NEW RUSSIA — Not only did Harry Denton receive two Purple Hearts, but one was bestowed on him by the commander of U.S. forces in Vietnam, General William Westmoreland.
Like many young men in the mid 1960s, Denton was drafted into the Army. He received his basic and advanced basic training at Fort Dix in New Jersey and then spent a short time in California before being shipped to Vietnam.
“I qualified for machine gunning. We didn’t sit around in the States long before we went to ‘Nam,” Denton said.
He became part of the 1st Air Cavalry stationed at An Khe in the rugged Central Highlands.
“When we got there, I just wanted to survive and think positive,” he said. “We were there to help the people (Vietnamese).
“In the beginning, I flew in choppers. I spent lots of hours in choppers.”
Denton obtained the rank of Specialist 4th Class.
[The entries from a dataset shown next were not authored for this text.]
Lemma trace_since_app w w' tr : log w' = log w ++ tr -> trace_since w w' = tr.
Proof. unfold trace_since. intros ->. by rewrite drop_app_length. Qed.

Lemma nulled_before_unregistered_spec tr :
  nulled_before_unregistered tr = true ->
  forall (i j : nat) x y,
    tr !! i = Some x -> is_unregister x = true ->
    tr !! j = Some y -> is_backref_null y = true ->
    (j < i)%nat.
Proof.
  induction tr as [|a tr IH]; intros Hb i j x y Hi Hx Hj Hy; [done|].
  cbn in Hb. destruct (is_unregister a) eqn:Ha.
  - destruct j as [|j].
    + cbn in Hj. injection Hj as ->.
      destruct y; try discriminate; destruct a; discriminate.
    + cbn in Hj. rewrite forallb_forall in Hb.
      assert (In y tr) as Hin.
      { apply list_elem_of_In, list_elem_of_lookup. eauto. }
      apply Hb in Hin. rewrite Hy in Hin. discriminate.
  - destruct i as [|i].
    + cbn in Hi. injection Hi as ->. congruence.
    + destruct j as [|j]; [lia|]. cbn in Hi, Hj.
      specialize (IH Hb i j x y Hi Hx Hj Hy). lia.
Qed.

Lemma cleanup_trace_order p b b' :
  nulled_before_unregistered (cleanup_trace p b b') = true.
Proof. unfold cleanup_trace. destruct (context b), (loop b); reflexivity. Qed.

Lemma cleanup_run_at w p b :
  heap w !! p = Some b ->
  (forall c, context b = Some c -> is_Some (ctxs w !! c)) ->
  redisLibevCleanup (Some p) w
  = Done tt (World (delete p (heap w)) (cleanup_ctxs b (ctxs w))
               (cleanup_loops p b (loops w))
               (log w ++ cleanup_trace p b (cleanup_released (loops w) b))).
Proof.
  intros H Hc. rewrite (run_focus _ w p b H). by rewrite cleanup_run.
Qed.

(** What the released block holds. *)
Lemma cleanup_released_fields L b :
  let b' := cleanup_released L b in
  reading b' = false /\ writing b' = false /\ timing b' = false /\
  context b' = None /\ loop b' = None /\
  (forall f, data (base_of f b') = None).
Proof.
  destruct b as [c l r wr t [[a1 ? ? ?] ? ?] [[a2 ? ? ?] ? ?] [[a3 ? ? ?] ? ?] ?].
  unfold cleanup_released, cleanup_stopped, cleanup_detached, timer_stop_block,
    io_stop_block.
  destruct l, a1, a2, a3; cbn; repeat split; intros []; reflexivity.
Qed.

(** C1 (as amended).  On a live block, [redisLibevCleanup] performs
    exactly this sequence of effects: the client context's hook-table
    back-reference is cleared first (when the block's context is not
    null), then [loop] and [context] of the block are nulled, then the
    three watchers' back-references, then (when the captured loop is not
    null) the read, write and timer watchers are unregistered, then the
    three flags are cleared, then the block is released.  Every
    back-reference is nulled before any watcher is unregistered. *)
Theorem cleanup_order (w : world) (p : ptr) (b : redisLibevEvents) :
  heap w !! p = Some b ->
  (forall c, context b = Some c -> is_Some (ctxs w !! c)) ->
  exists w' b',
    redisLibevCleanup (Some p) w = Done tt w' /\
    trace_since w w'
    = match context b with
      | Some c => [St_ev_data c None]
      | None => []
      end
      ++ [St_loop p None; St_context p None;
          St_data (p, W_rev) None; St_data (p, W_wev) None; St_data (p, W_timer) None]
      ++ match loop b with
         | Some l =>
             [Call_ev_io_stop l (p, W_rev); Call_ev_io_stop l (p, W_wev);
              Call_ev_timer_stop l (p, W_timer)]
         | None => []
         end
      ++ [St_reading p false; St_writing p false; St_timing p false;
          Call_Safefree p b'] /\
    heap w' = delete p (heap w) /\
    (forall (i j : nat) x y,
        trace_since w w' !! i = Some x -> is_unregister x = true ->
        trace_since w w' !! j = Some y -> is_backref_null y = true ->
        (j < i)%nat).
Proof.
  intros H Hc. eexists _, (cleanup_released (loops w) b).
  split; [apply (cleanup_run_at w p b H Hc)|].
  rewrite (trace_since_app w _ (cleanup_trace p b (cleanup_released (loops w) b)))
    by reflexivity.
  split; [reflexivity|]. split; [reflexivity|].
  apply nulled_before_unregistered_spec, cleanup_trace_order.
Qed.
Definition bind {A B : Type} (c : result A) (f : A -> result B) : result B :=
  match c with
  | Ok a => f a
  | Raise e => Raise e
  end.

(** [for x in xs: acc = body(acc, x)], stopping at the first exception. *)
Fixpoint for_each {A S : Type} (body : S -> A -> result S) (xs : list A) (acc : S)
  : result S :=
  match xs with
  | [] => Ok acc
  | x :: rest => bind (body acc x) (for_each body rest)
  end.

(** [range(n)] *)
Definition range (n : nat) : list nat := seq 0 n.

(** *** Insertion-ordered dictionaries with integer keys *)

Definition dict (V : Type) : Type := list (nat * V).

Fixpoint dict_find {V : Type} (key : nat) (d : dict V) : option V :=
  match d with
  | [] => None
  | (k', v) :: rest => if Nat.eqb key k' then Some v else dict_find key rest
  end.

(** [d[key]] *)
Definition dict_get {V : Type} (d : dict V) (key : nat) : result V :=
  match dict_find key d with
  | Some v => Ok v
  | None => Raise KeyError
  end.

(** [key in d] *)
Definition dict_mem {V : Type} (key : nat) (d : dict V) : bool :=
  match dict_find key d with
  | Some _ => true
  | None => false
  end.

(** [d[key] = v]: an existing key keeps its position, a new key goes last. *)
Fixpoint dict_set {V : Type} (key : nat) (v : V) (d : dict V) : dict V :=
  match d with
  | [] => [(key, v)]
  | (k', v') :: rest =>
      if Nat.eqb key k' then (k', v) :: rest else (k', v') :: dict_set key v rest
  end.

Definition dict_keys {V : Type} (d : dict V) : list nat := map fst d.

(** [d.values()], in insertion order. *)
Definition dict_values {V : Type} (d : dict V) : list V := map snd d.

(** [{i: xs[i] for i in range(len(xs))}] *)
Definition dict_enumerate {V : Type} (xs : list V) : dict V :=
  combine (range (length xs)) xs.

(** [{i: v for i in range(n)}] *)
Definition dict_const {V : Type} (n : nat) (v : V) : dict V :=
  map (fun i => (i, v)) (range n).

(** [Counter()[key]]: a missing key reads as zero and is not inserted. *)
Definition counter_get (c : dict Z) (key : nat) : Z :=
  match dict_find key c with
  | Some v => v
  | None => 0%Z
  end.

(** [c[key] += 1] on a [Counter]. *)
Definition counter_incr (c : dict Z) (key : nat) : dict Z :=
  dict_set key (counter_get c key + 1)%Z c.

(** [xs.append(x)] *)
Definition append {A : Type} (xs : list A) (x : A) : list A := xs ++ [x].

(** [xs[:n]]: a negative stop counts from the end of the list. *)
Definition slice_to {A : Type} (xs : list A) (n : Z) : list A :=
  let len := Z.of_nat (length xs) in
  let stop := if (n <? 0)%Z then Z.max 0 (len + n) else Z.min n len in
  firstn (Z.to_nat stop) xs.

(** [xs.sort(key=key, reverse=True)] for float keys.  The interpreter sorts
    with a stable merge sort that only ever asks [key a < key b]; a stable
    sort has one possible outcome whenever the keys are totally ordered, and
    this insertion sort produces it.  An element travels to the right past
    the elements whose key is strictly greater, so that equal keys keep
    their original order.  With a NaN among the keys the outcome of a sort
    depends on the comparisons it happens to make; when every [<] it asks
    answers false, as on the lists with one NaN evaluated below, the
    interpreter finds a single run and leaves the list as it is, and so
    does this function. *)
Fixpoint insert_desc {A : Type} (key : A -> float) (x : A) (sorted : list A) : list A :=
  match sorted with
  | [] => [x]
  | y :: rest =>
      if (key x <? key y)%float then y :: insert_desc key x rest
      else x :: y :: rest
  end.

Definition sort_desc {A : Type} (key : A -> float) (xs : list A) : list A :=
  fold_right (insert_desc key) [] xs.

(** *** String formatting *)

Definition digit_char (d : Z) : string :=
  String (ascii_of_nat (48 + Z.to_nat d)) EmptyString.

(** The [n] low decimal digits of [v], most significant first. *)
Fixpoint fixed_digits (n : nat) (v : Z) : string :=
  match n with
  | O => EmptyString
  | S n' => (fixed_digits n' (v / 10) ++ digit_char (v mod 10))%string
  end.

(** [str(z)] *)
Definition str_of_int (z : Z) : string := NilZero.string_of_int (Z.to_int z).

(** The integer nearest to [num / den] ([den > 0]), ties to even. *)
Definition round_half_even (num den : Z) : Z :=
  let q := (num / den)%Z in
  let r := (num mod den)%Z in
  if (2 * r <? den)%Z then q
  else if (den <? 2 * r)%Z then (q + 1)%Z
  else if Z.even q then q else (q + 1)%Z.

Definition sign_str (negative : bool) : string :=
  if negative then "-"%string else EmptyString.

(** [format(x, ".<prec>f")]: the exact binary value of [x], correctly rounded
    to [prec] decimals. *)
Definition format_f (prec : nat) (x : float) : string :=
  let scale := (10 ^ Z.of_nat prec)%Z in
  let point := match prec with O => EmptyString | S _ => "."%string end in
  match Prim2SF x with
  | S754_nan => "nan"%string
  | S754_infinity s => (sign_str s ++ "inf")%string
  | S754_zero s => (sign_str s ++ "0" ++ point ++ fixed_digits prec 0)%string
  | S754_finite s m e =>
      let num := (Z.pos m * scale * 2 ^ Z.max e 0)%Z in
      let den := (2 ^ Z.max (- e) 0)%Z in
      let n := round_half_even num den in
      (sign_str s ++ str_of_int (n / scale) ++ point
         ++ fixed_digits prec (n mod scale))%string
  end.

(** [float(z)] for a small non-negative integer. *)
Definition float_of_int (z : Z) : float := of_uint63 (Uint63.of_Z z).

End Py.

Import Py.

Declare Scope py_scope.
Delimit Scope py_scope with py.
Notation "x <- c ;; k" := (bind c (fun x => k))
  (at level 61, c at next level, right associativity) : py_scope.
Notation "' p <- c ;; k" := (bind c (fun x => let p := x in k))
  (at level 61, p pattern, c at next level, right associativity) : py_scope.
Open Scope py_scope.

(** [a > b] on floats: false as soon as one side is NaN. *)
Definition gtb (a b : float) : bool := (b <? a)%float.

(** ** The numpy operations the module relies on *)

Module Np.

(** [np.maximum] and [np.minimum] on two scalars: a NaN operand wins. *)
Definition maximum (a b : float) : float :=
  if (b <=? a)%float || is_nan a then a else b.

Definition minimum (a b : float) : float :=
  if (a <=? b)%float || is_nan a then a else b.

(** [arr.max()] and [arr.min()]: a left-to-right reduction; numpy raises
    [ValueError] on an array of size zero. *)
Definition max (arr : list float) : result float :=
  match arr with
  | [] => Raise ValueError
  | x :: rest => Ok (fold_left maximum rest x)
  end.

Definition min (arr : list float) : result float :=
  match arr with
  | [] => Raise ValueError
  | x :: rest => Ok (fold_left minimum rest x)
  end.

(** [np.mean] of a non-empty list: the sum over the length.  (numpy adds
    eight or more terms blockwise, which can move the last bit of the sum;
    nothing below depends on it.) *)
Definition mean (xs : list float) : float :=
  (fold_left PrimFloat.add xs 0 / float_of_int (Z.of_nat (length xs)))%float.

End Np.

(** ** The data model *)

Record AnomalyScore : Type := mkAnomalyScore {
  item_id : nat;
  knn_distance : float;
  lof_score : float;
  reverse_knn_count : Z;
  isolation_score : float;
  neighbors : list nat;
  rank : nat
}.

(** [score.rank = r] *)
Definition set_rank (r : nat) (s : AnomalyScore) : AnomalyScore :=
  mkAnomalyScore (item_id s) (knn_distance s) (lof_score s)
    (reverse_knn_count s) (isolation_score s) (neighbors s) r.

(** The index the detector reads, as the three calls the code makes on it.
    One value of this record is one snapshot: every call sees the same
    graph. *)
Record HNSWIndex : Type := mkIndex {
  count : nat;
  get_neighbors : nat -> Z -> list (nat * float);
  get_all_embeddings : list (list float)
}.

Record AnomalyDetector : Type := mkDetector {
  index : HNSWIndex;
  k : Z
}.

(** ** explain_anomaly *)

Open Scope string_scope.

(** The body of [explain_anomaly], statement by statement: [reasons] is
    threaded through the three checks and joined at the end. *)
Definition explain_anomaly (score : AnomalyScore) : string :=
  let reasons : list string := [] in
  let reasons :=
    if gtb (knn_distance score) 0.5 then
      append reasons ("High distance to neighbors (" ++ format_f 3 (knn_distance score)
                        ++ ") - isolated in embedding space")
    else if gtb (knn_distance score) 0.3 then
      append reasons ("Moderate distance to neighbors ("
                        ++ format_f 3 (knn_distance score) ++ ")")
    else reasons in
  let reasons :=
    if gtb (lof_score score) 1.5 then
      append reasons ("High LOF score (" ++ format_f 2 (lof_score score)
                        ++ ") - in a sparse region compared to neighbors")
    else if gtb (lof_score score) 1.2 then
      append reasons ("Elevated LOF score (" ++ format_f 2 (lof_score score) ++ ")")
    else reasons in
  let reasons :=
    if (reverse_knn_count score =? 0)%Z then
      append reasons "Zero reverse neighbors - nothing considers this code similar"
    else if (reverse_knn_count score <? 3)%Z then
      append reasons ("Low reverse neighbors (" ++ str_of_int (reverse_knn_count score)
                        ++ ") - rarely referenced as similar")
    else reasons in
  let reasons :=
    match reasons with
    | [] => append reasons "Slightly elevated anomaly metrics"
    | _ :: _ => reasons
    end in
  String.concat " | " reasons.

Close Scope string_scope.

(** ** The signal computers *)

Open Scope float_scope.

(** [compute_knn_distances]: the mean distance to the neighbours returned for
    each id, [inf] for an item without neighbours. *)
Definition compute_knn_distances (self : AnomalyDetector)
  : dict (float * list nat) :=
  let results : dict (float * list nat) := [] in
  fold_left
    (fun results item_id =>
       let neighbors := get_neighbors (index self) item_id (k self) in
       let '(avg_dist, neighbor_ids) :=
         match neighbors with
         | _ :: _ => (Np.mean (map snd neighbors), map fst neighbors)
         | [] => (infinity, [])
         end in
       dict_set item_id (avg_dist, neighbor_ids) results)
    (range (count (index self))) results.

(** [compute_reverse_knn]: one increment per listing, then an explicit zero
    for every id that was never listed. *)
Definition compute_reverse_knn (self : AnomalyDetector) : dict Z :=
  let reverse_counts : dict Z := [] in
  let reverse_counts :=
    fold_left
      (fun reverse_counts item_id =>
         let neighbors := get_neighbors (index self) item_id (k self) in
         fold_left (fun rc nb => counter_incr rc (fst nb)) neighbors reverse_counts)
      (range (count (index self))) reverse_counts in
  fold_left
    (fun reverse_counts item_id =>
       if dict_mem item_id reverse_counts then reverse_counts
       else dict_set item_id 0%Z reverse_counts)
    (range (count (index self))) reverse_counts.

Section LocalDensity.
(** * clean_nexus_snapshots: retention of timestamped SNAPSHOT components

    A shallow embedding of [clean_nexus_snapshots.py] and the properties
    of its version parser, remote client, retention planner and cleanup
    job.

    Modelling conventions.
    - A Python [str] is a [string]; every character is a code point below
      256, so the regular-expression class [\d] is exactly ['0'..'9'].
    - A Python [int] is a [Z]; [int(s)] on a run of decimal digits is its
      decimal value, and raises [ValueError] when the run is longer than
      the interpreter's limit on the digits of a conversion (4300 unless
      reconfigured).
    - A call that may raise returns an [outcome]: [Return v] or [Raise e].
    - The remote repository, the clock and the passing of time are an
      abstract [World] threaded through every effectful call; what the
      program does to the world is recorded in a trace of events. *)

From Stdlib Require Import List ZArith String Ascii Lia Bool.
From Stdlib Require Import Permutation Sorted.
Import ListNotations.

Open Scope string_scope.
Open Scope list_scope.
Open Scope Z_scope.

(* ================================================================= *)
(** ** Python values: exceptions and outcomes *)

(** A response of the HTTP layer: the status code and the decoded body.
    The body is kept abstract in the type parameter until the component
    listing is defined. *)
Record Response (B : Type) := mkResponse {
  status_code : Z;
  body : B
}.
Arguments mkResponse {B} _ _.
Arguments status_code {B} _.
Arguments body {B} _.

(** [requests.exceptions.RequestException]: either raised by
    [session.request] itself (connection refused, timeout, ...) or by
    [response.raise_for_status()] for a 4xx/5xx status. *)
Inductive RequestException :=
| TransportError (detail : string)
| HTTPError (status : Z).

(** The exceptions the program can meet.  [NexusAPIError] is the
    program's own class; it records the attempt count of its message and
    the exception it was raised from. *)
Inductive exn :=
| ValueError
| AttributeError
| JSONDecodeError
| NexusAPIError (attempts : Z) (cause : RequestException).

Inductive outcome (A : Type) :=
| Return (a : A)
| Raise (e : exn).
Arguments Return {A} _.
Arguments Raise {A} _.

(* ================================================================= *)
(** ** Strings, digits and [int] *)

Definition is_digit (c : ascii) : bool :=
  ((48 <=? nat_of_ascii c) && (nat_of_ascii c <=? 57))%nat.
“The first time, I was just grazed by a bullet when I was on patrol,” he described the injuries he suffered as he fulfilled his military obligation. “They pretty much just patched me up, and after a being in the hospital for about a week, they said I could go right back.”
The second time he was wounded was much more serious. In September 1966, Denton was on the third day of a jungle search-and -destroy mission with his company, comprised of approximately 125 soldiers. After spotting several fleeing enemy soldiers, they were given orders to spread out in hopes of encountering what they believed were a few others.
However, Denton’s Charlie Company soon found itself face-to-face — and outnumbered three to one — by an entrenched North Vietnamese brigade.
“We got caught in an ambush,” he said. “They (the Vietcong) were hidden in the trees. We couldn’t see them, but knew where the firing was coming from. There was fighting all around us. I just wanted to survive.”